Ethereum's Perpetual Futures Funding Rates Surge
Ether's perpetual futures funding rates have risen to levels not witnessed since before August's global liquidation event, during which major cryptocurrencies like Bitcoin and Ether declined significantly alongside stocks.
Derivatives trader Gordon Grant warned that the crypto perpetual futures market is susceptible to over-leveraged sell-offs, driven by a blend of technical and macroeconomic factors.
According to Coinglass data, the OI-weighted funding rate is currently at 0.0116%, the highest since July 29, when Ether traded at $3,316, just before a 22% price drop in early August due to a global stock market downturn. This downturn was largely triggered by the Bank of Japan's unexpected interest rate hike, which caused a yen carry trade unwind. Grant noted that the highly leveraged crypto derivatives market could magnify such shocks.
In an interview with The Block, Grant highlighted vulnerabilities in the cryptocurrency market due to changes in perpetual futures market participants. He noted that a combination of factors—including concerns over the performance of chip stocks, China’s slowing stock rally, and geopolitical tensions—could lead to an abrupt market downturn, particularly in conjunction with options-driven liquidations.
Grant emphasized the importance of monitoring market conditions and risks surrounding broad assets and geopolitical events, as pockets of short gamma may exist around events like the U.S. elections.
He also identified risks regarding large long positions carried in perpetual contracts, which could lead to significantly high funding rates before an inevitable liquidation akin to the events of August 17, 2023.

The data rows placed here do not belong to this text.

(* ===== verification/ServerConf.v ===== *)
(** * The server ConfigMap

    internal/resource/configmap.go: the contents of operatorDefaults.conf and
    userDefinedConfiguration.conf, and the decision whether a change needs a
    restart of the StatefulSet. *)

From S2P Require Import Prelude.
From S2P Require Import K8s.
From S2P Require Import Metadata.
From S2P Require Import Status.
From S2P Require Import Api.
From S2P Require Import Ini.

Definition ServerConfigMapName : string := "server-conf".

Definition defaultRabbitmqConf : string := "
log.console = true
queue_master_locator = min-masters
disk_free_limit.absolute = 2GB
cluster_partition_handling = pause_minority
cluster_formation.peer_discovery_backend = rabbit_peer_discovery_k8s
cluster_formation.k8s.host = kubernetes.default
cluster_formation.k8s.address_type = hostname".

Definition defaultTLSConf : string := "
ssl_options.certfile = /etc/rabbitmq-tls/tls.crt
ssl_options.keyfile = /etc/rabbitmq-tls/tls.key
listeners.ssl.default = 5671

management.ssl.certfile   = /etc/rabbitmq-tls/tls.crt
management.ssl.keyfile    = /etc/rabbitmq-tls/tls.key
management.ssl.port       = 15671

prometheus.ssl.certfile  = /etc/rabbitmq-tls/tls.crt
prometheus.ssl.keyfile   = /etc/rabbitmq-tls/tls.key
prometheus.ssl.port      = 15691
".

Definition tlsCertDir : string := "/etc/rabbitmq-tls/".
Definition caCertFilename : string := "ca.crt".
Definition caCertPath : string := tlsCertDir +:+ caCertFilename.
Definition tlsCertFilename : string := "tls.crt".
Definition tlsCertPath : string := tlsCertDir +:+ tlsCertFilename.
Definition tlsKeyFilename : string := "tls.key".
Definition tlsKeyPath : string := tlsCertDir +:+ tlsKeyFilename.

(** ** Pure helpers *)

Definition GiB : Z := 1073741824.

(** int64 arithmetic; Go's division truncates. *)
Definition removeHeadroom (memLimit : Z) : Z :=
  if (go_div memLimit 5 >? 2 * GiB)%Z then wrap64 (memLimit - 2 * GiB)
  else wrap64 (memLimit - go_div memLimit 5).

Inductive BuildError := ErrInvalidEnvConfig | ErrOther (msg : string).

(** The back quote, ASCII 96. *)
Definition backtick : string := String (Ascii.ascii_of_nat 96) "".

Definition validateEnvConfig (envConfig : string) : result BuildError unit :=
  if Contains envConfig "$(" || Contains envConfig backtick then Err ErrInvalidEnvConfig else Ok tt.

Definition updateProperty (key value : string) (configMapData : gmap string string) : gmap string string :=
  if str_eqb value "" then delete key configMapData else <[key := value]> configMapData.

Section ServerConf.
Context `{Ini}.

Definition areAuthMechanismsConfigued (additionalConfig : string) : result string bool :=
  try iniFile := map_err (fun e => "failed to load spec.rabbitmq.additionalConfig: " +:+ e)
                   (ini_Load additionalConfig) in
  Ok (existsb (fun key => HasPrefix key "auth_mechanisms") (ini_KeyStrings iniFile)).

(** A run of [NewKey] calls on the default section, stopping at the first
    error. *)
Fixpoint new_keys (keys : list (string * string)) (f : ini) : result string ini :=
  match keys with
  | [] => Ok f
  | (k, v) :: rest => try f' := ini_NewKey k v f in new_keys rest f'
  end.

Definition size_hint_key : string := "cluster_formation.target_cluster_size_hint".

Definition auth_keys (authMechsConfigured : bool) : list (string * string) :=
  if authMechsConfigured then []
  else [("auth_mechanisms.1", "PLAIN"); ("auth_mechanisms.2", "AMQPLAIN")].

(** operatorDefaults.conf before it is written; dereferencing nil replicas
    panics. *)
Definition operatorConfiguration (instance : RabbitmqCluster) : result string ini :=
  try f := ini_Load defaultRabbitmqConf in
  match spec_Replicas (rmq_Spec instance) with
  | None => Err "panic: nil pointer dereference"
  | Some replicas =>
      try f := new_keys [(size_hint_key, Itoa replicas); ("cluster_name", rmq_Name instance)] f in
      try auth := areAuthMechanismsConfigued (rc_AdditionalConfig (spec_Rabbitmq (rmq_Spec instance))) in
      new_keys (auth_keys auth) f
  end.

Definition keys_if (b : bool) (ks : list (string * string)) := if b then ks else [].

Furthermore, Ethereum's onchain activity has expanded, spurred by new DeFi protocols like Ethena, which engages in stablecoin farming for delta-neutral yield by simultaneously buying Ether and hedging with perpetual futures. However, such strategies increase exposure to funding rates, putting investors at risk of substantial losses. Grant noted that current positions could spiral out of control in a persistently negative funding environment.
With billions in short futures against long and staked spot holdings, a sudden drop in funding rates could lead to losses reaching tens of millions within hours, necessitating position closures and exacerbating negative conditions.
Grant remarked on DeFi lending protocols' role in the current dynamics, stating that while they provide solutions, the lack of substantial coin blocks for borrowing means market unwinds could be prolonged and more painful than in traditional finance.